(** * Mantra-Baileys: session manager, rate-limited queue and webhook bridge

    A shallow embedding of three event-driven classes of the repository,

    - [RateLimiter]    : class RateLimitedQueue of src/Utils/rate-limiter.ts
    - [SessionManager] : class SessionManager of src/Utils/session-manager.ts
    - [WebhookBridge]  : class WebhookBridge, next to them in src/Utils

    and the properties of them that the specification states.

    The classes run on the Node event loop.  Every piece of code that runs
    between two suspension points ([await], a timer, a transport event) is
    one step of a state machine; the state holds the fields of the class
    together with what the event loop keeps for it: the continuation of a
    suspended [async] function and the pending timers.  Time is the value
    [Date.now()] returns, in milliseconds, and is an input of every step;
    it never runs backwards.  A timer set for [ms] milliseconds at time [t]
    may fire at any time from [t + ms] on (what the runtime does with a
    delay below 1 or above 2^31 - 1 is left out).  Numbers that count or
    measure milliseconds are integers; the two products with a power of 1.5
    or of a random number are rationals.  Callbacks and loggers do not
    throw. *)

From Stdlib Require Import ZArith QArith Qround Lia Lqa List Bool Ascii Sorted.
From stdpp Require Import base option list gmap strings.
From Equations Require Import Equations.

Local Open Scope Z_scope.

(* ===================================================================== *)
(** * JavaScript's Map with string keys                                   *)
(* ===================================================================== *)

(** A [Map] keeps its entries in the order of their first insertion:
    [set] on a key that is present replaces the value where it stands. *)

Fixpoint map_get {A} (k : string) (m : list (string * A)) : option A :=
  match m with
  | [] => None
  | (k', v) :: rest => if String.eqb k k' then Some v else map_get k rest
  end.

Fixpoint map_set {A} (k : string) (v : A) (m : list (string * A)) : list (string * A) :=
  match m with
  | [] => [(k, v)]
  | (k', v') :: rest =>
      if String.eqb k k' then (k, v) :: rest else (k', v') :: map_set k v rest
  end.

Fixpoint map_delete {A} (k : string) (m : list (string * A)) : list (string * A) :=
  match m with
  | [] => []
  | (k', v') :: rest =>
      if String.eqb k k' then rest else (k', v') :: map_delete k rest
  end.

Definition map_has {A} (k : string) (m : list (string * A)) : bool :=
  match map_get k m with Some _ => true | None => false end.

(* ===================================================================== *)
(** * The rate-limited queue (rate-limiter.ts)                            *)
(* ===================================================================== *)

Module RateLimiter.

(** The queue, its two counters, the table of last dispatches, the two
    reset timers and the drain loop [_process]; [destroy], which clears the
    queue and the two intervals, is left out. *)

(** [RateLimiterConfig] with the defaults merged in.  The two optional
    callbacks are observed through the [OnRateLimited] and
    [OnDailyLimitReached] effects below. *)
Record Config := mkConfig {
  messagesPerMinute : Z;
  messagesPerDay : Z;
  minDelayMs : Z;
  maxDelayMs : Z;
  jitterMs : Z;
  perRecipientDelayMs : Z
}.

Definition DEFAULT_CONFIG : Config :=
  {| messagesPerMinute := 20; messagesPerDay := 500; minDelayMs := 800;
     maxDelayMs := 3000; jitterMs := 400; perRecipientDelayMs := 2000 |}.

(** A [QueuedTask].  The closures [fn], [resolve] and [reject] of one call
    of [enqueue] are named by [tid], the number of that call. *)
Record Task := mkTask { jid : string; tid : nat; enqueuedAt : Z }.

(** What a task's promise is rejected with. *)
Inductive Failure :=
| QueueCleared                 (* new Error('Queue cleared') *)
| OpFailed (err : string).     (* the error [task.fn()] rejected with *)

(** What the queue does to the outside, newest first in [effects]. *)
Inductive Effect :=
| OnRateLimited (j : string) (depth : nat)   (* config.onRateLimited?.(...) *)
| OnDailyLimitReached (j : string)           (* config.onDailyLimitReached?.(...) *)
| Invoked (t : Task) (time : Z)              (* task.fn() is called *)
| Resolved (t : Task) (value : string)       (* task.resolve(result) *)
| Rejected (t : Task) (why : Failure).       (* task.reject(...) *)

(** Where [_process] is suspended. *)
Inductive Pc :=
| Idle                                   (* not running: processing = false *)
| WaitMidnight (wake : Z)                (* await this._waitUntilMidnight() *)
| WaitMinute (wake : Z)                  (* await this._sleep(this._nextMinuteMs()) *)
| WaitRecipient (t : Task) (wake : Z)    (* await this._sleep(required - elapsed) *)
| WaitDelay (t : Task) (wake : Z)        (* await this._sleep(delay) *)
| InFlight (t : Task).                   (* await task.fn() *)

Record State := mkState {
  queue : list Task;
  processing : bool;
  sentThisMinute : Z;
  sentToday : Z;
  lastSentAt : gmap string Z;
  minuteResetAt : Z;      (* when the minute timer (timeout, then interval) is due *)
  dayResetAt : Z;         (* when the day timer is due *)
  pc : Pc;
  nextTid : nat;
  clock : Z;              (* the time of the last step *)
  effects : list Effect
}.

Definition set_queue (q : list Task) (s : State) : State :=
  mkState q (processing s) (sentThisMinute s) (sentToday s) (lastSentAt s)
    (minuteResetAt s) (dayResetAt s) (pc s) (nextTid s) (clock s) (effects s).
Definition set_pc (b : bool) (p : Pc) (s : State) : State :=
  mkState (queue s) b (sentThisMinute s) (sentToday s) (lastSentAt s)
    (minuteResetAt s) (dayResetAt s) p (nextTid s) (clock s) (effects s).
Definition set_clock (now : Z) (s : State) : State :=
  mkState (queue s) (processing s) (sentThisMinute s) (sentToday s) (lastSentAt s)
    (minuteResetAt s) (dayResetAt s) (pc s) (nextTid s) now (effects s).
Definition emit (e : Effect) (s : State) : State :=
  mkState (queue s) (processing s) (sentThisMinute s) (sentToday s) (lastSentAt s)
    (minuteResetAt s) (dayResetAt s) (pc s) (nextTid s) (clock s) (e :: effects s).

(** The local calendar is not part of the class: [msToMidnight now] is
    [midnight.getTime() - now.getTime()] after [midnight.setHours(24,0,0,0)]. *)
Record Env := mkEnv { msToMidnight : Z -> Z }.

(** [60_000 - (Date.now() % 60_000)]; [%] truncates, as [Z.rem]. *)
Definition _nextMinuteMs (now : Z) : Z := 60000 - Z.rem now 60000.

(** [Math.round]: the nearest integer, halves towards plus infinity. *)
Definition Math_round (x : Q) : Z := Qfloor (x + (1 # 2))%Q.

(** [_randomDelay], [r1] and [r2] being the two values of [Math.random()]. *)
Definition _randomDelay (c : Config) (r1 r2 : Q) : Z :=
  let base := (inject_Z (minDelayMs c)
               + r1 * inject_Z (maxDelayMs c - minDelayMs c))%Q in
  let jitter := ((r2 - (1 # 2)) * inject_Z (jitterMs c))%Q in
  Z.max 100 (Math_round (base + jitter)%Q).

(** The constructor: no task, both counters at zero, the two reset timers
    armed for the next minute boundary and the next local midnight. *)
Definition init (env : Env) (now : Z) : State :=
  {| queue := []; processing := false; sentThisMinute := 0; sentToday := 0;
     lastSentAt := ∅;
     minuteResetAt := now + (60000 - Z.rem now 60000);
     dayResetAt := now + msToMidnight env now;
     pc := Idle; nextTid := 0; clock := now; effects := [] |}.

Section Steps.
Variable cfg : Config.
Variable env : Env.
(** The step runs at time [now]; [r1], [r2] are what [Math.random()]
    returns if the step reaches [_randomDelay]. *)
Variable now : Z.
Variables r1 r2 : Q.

#####

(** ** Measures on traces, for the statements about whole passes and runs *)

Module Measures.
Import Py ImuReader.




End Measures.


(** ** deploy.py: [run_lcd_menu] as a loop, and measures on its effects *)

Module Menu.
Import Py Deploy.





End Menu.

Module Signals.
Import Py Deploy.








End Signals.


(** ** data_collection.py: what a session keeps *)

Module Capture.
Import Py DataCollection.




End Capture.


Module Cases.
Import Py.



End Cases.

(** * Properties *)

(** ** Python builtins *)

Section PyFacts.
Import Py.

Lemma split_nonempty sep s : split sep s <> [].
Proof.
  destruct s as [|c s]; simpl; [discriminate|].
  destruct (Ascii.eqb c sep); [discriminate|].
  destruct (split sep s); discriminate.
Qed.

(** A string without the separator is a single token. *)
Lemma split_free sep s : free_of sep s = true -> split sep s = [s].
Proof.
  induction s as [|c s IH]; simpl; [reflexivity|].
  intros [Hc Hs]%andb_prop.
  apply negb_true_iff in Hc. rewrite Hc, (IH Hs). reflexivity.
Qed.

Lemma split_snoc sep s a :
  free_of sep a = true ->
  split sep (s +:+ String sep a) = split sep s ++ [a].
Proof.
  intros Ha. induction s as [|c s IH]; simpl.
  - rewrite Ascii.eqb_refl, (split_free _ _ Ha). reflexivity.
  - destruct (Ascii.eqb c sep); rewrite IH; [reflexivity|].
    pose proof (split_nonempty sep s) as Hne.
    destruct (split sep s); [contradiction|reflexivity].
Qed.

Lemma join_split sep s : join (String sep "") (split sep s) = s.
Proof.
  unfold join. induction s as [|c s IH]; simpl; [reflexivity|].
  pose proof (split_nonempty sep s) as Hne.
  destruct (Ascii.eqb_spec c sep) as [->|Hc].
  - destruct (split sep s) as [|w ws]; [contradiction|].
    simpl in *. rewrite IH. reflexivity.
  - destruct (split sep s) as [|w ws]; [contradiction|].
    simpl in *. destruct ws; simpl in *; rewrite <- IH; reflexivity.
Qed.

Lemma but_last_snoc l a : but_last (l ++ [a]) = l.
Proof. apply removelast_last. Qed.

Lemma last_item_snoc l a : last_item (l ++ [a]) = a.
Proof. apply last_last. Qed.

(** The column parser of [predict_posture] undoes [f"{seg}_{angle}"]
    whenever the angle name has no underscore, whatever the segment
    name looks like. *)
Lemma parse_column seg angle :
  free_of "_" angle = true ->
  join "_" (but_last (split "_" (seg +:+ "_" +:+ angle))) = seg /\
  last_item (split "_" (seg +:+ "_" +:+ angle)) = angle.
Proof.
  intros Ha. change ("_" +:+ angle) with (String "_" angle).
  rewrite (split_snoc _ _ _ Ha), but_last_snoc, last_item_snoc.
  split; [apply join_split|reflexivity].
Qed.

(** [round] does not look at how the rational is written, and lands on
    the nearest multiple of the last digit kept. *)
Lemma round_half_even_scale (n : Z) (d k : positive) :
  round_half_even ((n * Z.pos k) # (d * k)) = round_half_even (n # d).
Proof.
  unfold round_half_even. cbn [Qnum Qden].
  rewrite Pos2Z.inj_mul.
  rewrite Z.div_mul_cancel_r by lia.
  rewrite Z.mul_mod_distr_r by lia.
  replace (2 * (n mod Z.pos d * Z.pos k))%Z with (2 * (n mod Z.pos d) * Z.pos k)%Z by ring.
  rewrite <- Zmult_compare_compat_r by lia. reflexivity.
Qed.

#####

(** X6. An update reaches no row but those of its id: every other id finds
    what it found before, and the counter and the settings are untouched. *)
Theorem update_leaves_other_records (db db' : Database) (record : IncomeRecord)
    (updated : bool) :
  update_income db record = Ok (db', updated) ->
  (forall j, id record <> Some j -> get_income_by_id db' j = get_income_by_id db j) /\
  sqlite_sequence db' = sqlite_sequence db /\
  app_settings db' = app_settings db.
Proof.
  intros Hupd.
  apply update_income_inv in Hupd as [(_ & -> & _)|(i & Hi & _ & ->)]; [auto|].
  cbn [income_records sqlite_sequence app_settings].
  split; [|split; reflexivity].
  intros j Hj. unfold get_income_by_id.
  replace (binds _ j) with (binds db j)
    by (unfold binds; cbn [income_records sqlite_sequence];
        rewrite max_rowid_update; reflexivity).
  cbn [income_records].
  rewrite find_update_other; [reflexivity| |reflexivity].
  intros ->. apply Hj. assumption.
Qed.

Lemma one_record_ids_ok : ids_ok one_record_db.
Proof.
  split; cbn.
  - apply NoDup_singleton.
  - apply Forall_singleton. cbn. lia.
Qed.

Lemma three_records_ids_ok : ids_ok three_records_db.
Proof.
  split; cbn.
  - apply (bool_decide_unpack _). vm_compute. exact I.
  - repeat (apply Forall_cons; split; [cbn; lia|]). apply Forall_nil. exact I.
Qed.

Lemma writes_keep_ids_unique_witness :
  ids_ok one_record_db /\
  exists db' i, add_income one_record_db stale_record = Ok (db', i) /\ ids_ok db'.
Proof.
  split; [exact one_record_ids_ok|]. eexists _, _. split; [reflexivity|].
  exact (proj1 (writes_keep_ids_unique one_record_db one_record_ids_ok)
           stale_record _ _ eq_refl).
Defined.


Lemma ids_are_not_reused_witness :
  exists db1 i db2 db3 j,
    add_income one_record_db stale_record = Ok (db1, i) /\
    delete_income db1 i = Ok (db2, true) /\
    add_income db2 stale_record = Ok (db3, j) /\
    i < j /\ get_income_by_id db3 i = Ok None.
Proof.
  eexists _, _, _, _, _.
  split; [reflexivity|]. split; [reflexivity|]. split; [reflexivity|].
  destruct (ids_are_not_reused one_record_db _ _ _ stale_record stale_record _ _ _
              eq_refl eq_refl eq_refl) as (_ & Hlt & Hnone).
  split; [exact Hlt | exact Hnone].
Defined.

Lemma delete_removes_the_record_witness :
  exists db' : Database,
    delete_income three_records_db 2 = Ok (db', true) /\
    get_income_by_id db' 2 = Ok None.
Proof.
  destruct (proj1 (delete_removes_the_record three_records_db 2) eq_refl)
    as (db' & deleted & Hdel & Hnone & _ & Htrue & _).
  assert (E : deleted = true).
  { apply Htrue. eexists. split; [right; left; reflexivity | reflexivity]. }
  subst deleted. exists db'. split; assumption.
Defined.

#####

Among the entries above, the lines between the ones containing "(** * Mantra-Baileys: session" and "and the properties", inclusive, are to be transcribed exactly. No other line is to be given.

(** * Mantra-Baileys: session manager, rate-limited queue and webhook bridge

    A shallow embedding of three event-driven classes of the repository,

    - [RateLimiter]    : class RateLimitedQueue of src/Utils/rate-limiter.ts
    - [SessionManager] : class SessionManager of src/Utils/session-manager.ts
    - [WebhookBridge]  : class WebhookBridge, next to them in src/Utils

    and the properties of them that the specification states.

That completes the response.